The purpose of this study was to compare two initial surgical strategies for spontaneous intestinal perforation (SIP) in a bi-centric cohort of extremely preterm and/or extremely low birthweight infants. Observational, retrospective study including infants born before 28 weeks of gestation and/or with birthweight < 1000 g, born between 2010 and 2020, operated for SIP in two type 3 centers. Infants were attributed to groups according to the surgical technique of the first intervention: primary anastomosis or suturing (PAS) or enterostomy (ES). The primary endpoint was the duration of parenteral nutrition (PN) analyzed using multivariate Cox model. Secondary endpoints included total number of surgeries under general anesthesia, morbidity and mortality at discharge, and outcomes at 2 years. Among 65 included patients, those in the PAS group (n = 46) had a higher median [IQR] CRIB II score than those from the ES group (n = 19) (11.5 [10-13] vs 8 [4-10], p = 0.01) and were more frequently operated in Robert Debré (78% vs 21%, p < 0.001) but had comparable other clinical characteristics at birth and at the time of surgery. As compared to the ES group, infants from the PAS group had a significantly higher probability of NP weaning after adjustment (adjusted hazard ratio 3.05, 95% CI [1.43-6.49]) and a significantly lower median [IQR] number of general anesthesia (1 [1-1] vs 2 [2-2], p < 0.001). At discharge and at age 2, there was no significant difference in outcomes between groups. Conclusion: Initial one-stage surgery for SIP in extremely preterm infants was associated with shorter NP duration and fewer general anesthesia in this study.

摘要

本研究的目的是比较在一个双中心队列中,针对极早产儿和/或极低出生体重儿的自发性肠穿孔(SIP)的两种初始手术策略。这是一项观察性、回顾性研究,纳入了2010年至2020年间出生于两个三级中心、孕周小于28周和/或出生体重低于1000克、因SIP接受手术的婴儿。根据首次干预的手术技术,将婴儿分为两组:一期吻合或缝合(PAS)组和肠造口术(ES)组。
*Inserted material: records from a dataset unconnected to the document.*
(* ===== verification/Smtp.v ===== *)
(** * internal/smtp: the mail-to-push gateway

    A connection is admitted ([NewSession]), then go-smtp drives the session's methods; the SASL
    PLAIN server and the MIME parser (enmime) are libraries: a PLAIN exchange is the password it
    hands to the callback, a parsed message is an argument. The two regular expressions of
    inline.go are written out as matchers over bytes (every character they name is ASCII but the
    long s, which (?i) folds to s). *)

From S2P Require Import Prelude TimeText Encoding Json CanonJson NetAddr Crypto Atreolink AclStore Envelope Proxy Pairing Float64 RateLimit Notify.
#[local] Close Scope Q_scope.

(** ** Server *)

Record Config := MkSmtp {
  Listen : string;
  MaxMessageBytes : Z;
  RatePerMinute : Z;
  TLSEnabled : bool;
  DataDir : string;
  TrustedNetworks : list string;
  CatchAll : string
}.

Record Server := MkSmtpServer { cfg : Config; limiter : Limiter; trusted : list IPNet; tlsOn : bool }.

Inductive smtp_error := ErrNoDataDir | ErrTLSCert.

Definition parseCIDRs (cidrs : list string) : list IPNet := omap (λ c, snd <$> ParseCIDR c) cidrs.

(** newIPLimiter *)
Definition newIPLimiter (perMinute : Z) : Limiter := RateLimit.New perMinute.

(** [cert]: loadOrGenerateTLSCert succeeds. *)
Definition NewServer (cert : bool) (c : Config) : result smtp_error Server :=
  let c := MkSmtp (if Listen c =s "" then "0.0.0.0:2525" else Listen c)
             (if (MaxMessageBytes c =? 0)%Z then (2 ^ 20)%Z else MaxMessageBytes c)
             (if (RatePerMinute c =? 0)%Z then 5%Z else RatePerMinute c)
             (TLSEnabled c) (DataDir c) (TrustedNetworks c) (CatchAll c) in
  let s := MkSmtpServer c (newIPLimiter (RatePerMinute c)) (parseCIDRs (TrustedNetworks c)) in
  if TLSEnabled c then
    if DataDir c =s "" then Err ErrNoDataDir else if cert then Ok (s true) else Err ErrTLSCert
  else Ok (s false).

Definition ipTrusted (host : string) (s : Server) : bool :=
  match trusted s with
  | [] => true
  | nets => match ParseIP host with None => false | Some ip => existsb (λ n, Contains n ip) nets end
  end.

Definition allowlistIncludesPublic (s : Server) : bool :=
  existsb (λ probe, match ParseIP probe with Some ip => existsb (λ n, Contains n ip) (trusted s) | None => false end)
    ["8.8.8.8"; "2001:4860:4860::8888"].

(** The reaper of Start. *)
Definition reap (now : Z) (s : Server) : Server := MkSmtpServer (cfg s) (Reap now (5 * minute) (limiter s)) (trusted s) (tlsOn s).

Record session := MkSession {
  remoteIP : string;
  authed : bool;
  from : string;
  recipient : option MemberACLEntry;
  rcptTo : string;
  catchAll : bool
}.

(** The host of RemoteAddr, or all of it when it does not split. *)
Definition remote_host (remote : string) : string := match SplitHostPort remote with Some (h, _) => h | None => remote end.

(** What a method returns to go-smtp. *)
Inductive refusal := ErrAuthRequired | SMTPError (code : Z).

Definition NewSession (now : Z) (remote : string) (s : Server) : Server * result refusal session :=
  let host := remote_host remote in
  if negb (ipTrusted host s) then (s, Err (SMTPError 554))
  else match Allow now host (limiter s) with
       | (l, ok) => (MkSmtpServer (cfg s) l (trusted s) (tlsOn s), if ok then Ok (MkSession host false "" None "" false) else Err (SMTPError 421))
       end.

(** ** AUTH *)

Definition set_authed (se : session) : session := MkSession (remoteIP se) true (from se) (recipient se) (rcptTo se) (catchAll se).

(** An empty key admits nobody. *)
Definition validatePassword (key password : string) (se : session) : session * bool :=
  if (slen key =? 0) || negb (key_matches password key) then (se, false) else (set_authed se, true).

Record loginServer := MkLogin { step : nat; username : string }.
Definition newLoginServer : loginServer := MkLogin 0 "".

(** The challenge, whether the exchange is over, and whether it failed. *)
Record next := MkNext { challenge : option string; finished : bool; failed : bool }.

Definition Next (key response : string) (l : loginServer) (se : session) : loginServer * session * next :=
  match step l with
  | 0 => (MkLogin 1 (username l), se, MkNext (Some "Username:") false false)
  | 1 => (MkLogin 2 response, se, MkNext (Some "Password:") false false)
  | 2 => let '(se, ok) := validatePassword key response se in (MkLogin 3 (username l), se, MkNext None true (negb ok))
  | _ => (l, se, MkNext None true true)
  end.
(* ===== verification/Config.v ===== *)
(** * internal/config: the effective configuration, and the files under the data directory

    The YAML decoder (gopkg.in/yaml.v3) is a parameter that decodes a document into a
    configuration; the environment and what each path reads are arguments. ParseLevel of
    internal/logging is here because Load ends with it, the SMTP part of agent.Run because it is
    where the configuration, the overlay plan and the gateway meet. *)

From S2P Require Import Prelude Encoding Json CanonJson NetAddr Overlay AclStore Endpoints Files Smtp.

(** ** Data *)

Record WireGuardConfig := MkWireGuard {
  ListenPort : Z;
  FirewallEnabled : option bool;
  UPnPEnabled : bool;
  PCPEnabled : bool;
  IPv6PinholeEnabled : option bool
}.
Record ProxyConfig := MkProxyConfig {
  ProxyEnabled : option bool;
  HTTPPort : Z;
  HTTPSPort : Z;
  AuthPort : Z;
  ProxyTrustedNetworks : list string;
  TrustedProxies : list string
}.
Record CertsConfig := MkCerts { CertsEmail : string; CertDir : string }.
Record NotifyConfig := MkNotifyConfig { NotifyPort : Z }.
Record SMTPConfig := MkSMTPConfig {
  SMTPEnabled : bool;
  SMTPListen : string;
  SMTPMaxMessageBytes : Z;
  SMTPRatePerMinute : Z;
  SMTPTLSEnabled : bool;
  SMTPTrustedNetworks : list string;
  SMTPCatchAll : string
}.
Record RelayConfig := MkRelayConfig { RelayEnabled : option bool; RelayForce : bool }.

Record Config := MkConfig {
  AtreoLinkAPIURL : string;
  AtreoLinkAppURL : string;
  LogLevel : string;
  DeviceID : string;
  AppsHostname : string;
  TunnelHost : string;
  DataDir : string;
  EndpointIP : string;
  EndpointPort : Z;
  WireGuard : WireGuardConfig;
  Proxy : ProxyConfig;
  Certs : CertsConfig;
  Notify : NotifyConfig;
  SMTP : SMTPConfig;
  Relay : RelayConfig
}.

Definition DefaultConfig : Config :=
  MkConfig "https://api.atreolink.com" "https://app.atreolink.com" "info" "" "" "" "/var/lib/atreoagent" "" 0
    (MkWireGuard 51820 (Some true) true true (Some true)) (MkProxyConfig (Some true) 80 443 9091 [] [])
    (MkCerts "" "/var/lib/atreoagent/certs") (MkNotifyConfig 0) (MkSMTPConfig false "" 0 0 false [] "") (MkRelayConfig (Some true) false).
(** The pair on disk, when it loads and has not run out. *)
Definition usable_pair (now : Z) (certPath keyPath : string) (f : fs) : option (string * string) :=
  cert ← f !! certPath; key ← f !! keyPath;
  if key_pairs cert key then (t ← not_after cert; if (now <? t)%Z then Some (cert, key) else None) else None.

Definition loadOrGenerateTLSCert (now : Z) (io : tls_io) (dataDir : string) (f : fs) : fs * result tls_error (string * string) :=
  let certPath := Join dataDir tlsCertFile in
  let keyPath := Join dataDir tlsKeyFile in
  match usable_pair now certPath keyPath f with
  | Some p => (f, Ok p)
  | None => generateTLSCert io certPath keyPath f
  end.

(** The mail gateway always gets back to a certificate. Whatever the two files hold, a pair that
    a killed start left half replaced included, a start in which nothing fails serves a
    certificate with its own key that is valid now; and a certificate that was served is the one
    every start serves, without touching the disk, until it runs out. *)
Theorem tls_self_heals now io dataDir f f' p : loadOrGenerateTLSCert now io dataDir f = (f', Ok p) →
  (∀ cert key, t_new io = Some (cert, key) → ∃ t, not_after cert = Some t ∧ (now < t)%Z) →
  key_pairs p.1 p.2 = true ∧ (∃ t, not_after p.1 = Some t ∧ (now < t)%Z ∧
    ∀ now' io', (now' < t)%Z → loadOrGenerateTLSCert now' io' dataDir f' = (f', Ok p)).
Proof.
  assert (Hn : Join dataDir tlsCertFile ≠ Join dataDir tlsKeyFile ∧ Join dataDir tlsCertFile ≠ tmp_of (Join dataDir tlsKeyFile)).
  { rewrite tmp_Join by done. split; apply Join_names_ne; done. } destruct Hn as [N1 N2].
  assert (Hread : ∀ cert key t, f' !! Join dataDir tlsCertFile = Some cert → f' !! Join dataDir tlsKeyFile = Some key → key_pairs cert key = true → not_after cert = Some t →
    ∀ now' io', (now' < t)%Z → loadOrGenerateTLSCert now' io' dataDir f' = (f', Ok (cert, key))).
  { intros cert key t E1 E2 Ep Et now' io' Hlt. unfold loadOrGenerateTLSCert, usable_pair. rewrite E1, E2. cbn [mbind option_bind]. rewrite Ep, Et. cbn [mbind option_bind]. by rewrite (proj2 (Z.ltb_lt _ _) Hlt). }
  unfold loadOrGenerateTLSCert at 1. destruct (usable_pair _ _ _ _) as [[cert key]|] eqn:Eu.
  - intros [= <- <-] _. unfold usable_pair in Eu. apply bind_Some in Eu as (c & E1 & Eu). apply bind_Some in Eu as (k & E2 & Eu). destruct (key_pairs c k) eqn:Ep; [|done].
    apply bind_Some in Eu as (t & Et & Eu). destruct (Z.ltb_spec now t); [|done]. injection Eu as <- <-. split; [done|]. exists t. split_and!; [done|done|by apply Hread].
  - unfold generateTLSCert. destruct (t_new io) as [[cert key]|]; [|done]. destruct (WriteFile (t_cert io) _ _ _) as [f1 ok1] eqn:E1. destruct ok1; [|done]. cbn [negb].
    destruct (WriteFile (t_key io) _ _ _) as [f2 ok2] eqn:E2. destruct ok2; [|done]. cbn [negb]. destruct (key_pairs cert key) eqn:Ep; [|done]. intros [= -> <-] Hv.
    destruct (Hv cert key eq_refl) as (t & Et & Hlt). split; [done|]. exists t. split_and!; [done|done|]. apply Hread; [|by apply WriteFile_result in E2|done|done].
    change f' with (f', true).1. rewrite <- E2, WriteFile_frame by done. by apply WriteFile_result in E1.
Qed.
End SelfSigned.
主要终点是使用多变量Cox模型分析的肠外营养(PN)持续时间。次要终点包括全身麻醉下的手术总数、出院时的发病率和死亡率以及2岁时的结局。在纳入的65例患者中,PAS组(n = 46)的CRIB II评分中位数[四分位间距]高于ES组(n = 19)(11.5 [10 - 13] vs 8 [4 - 10],p = 0.01),在罗伯特·德布雷医院接受手术的频率更高(78% vs 21%,p < 0.001),但在出生时和手术时具有可比的其他临床特征。与ES组相比,PAS组婴儿在调整后停止PN的可能性显著更高(调整后的风险比为3.05,95%置信区间[1.43 - 6.49]),全身麻醉的中位数[四分位间距]显著更低(1 [1 - 1] vs 2 [2 - 2],p < 0.001)。在出院时和2岁时,两组之间的结局没有显著差异。结论:在本研究中,极早产儿SIP的初始一期手术与较短的PN持续时间和较少的全身麻醉相关。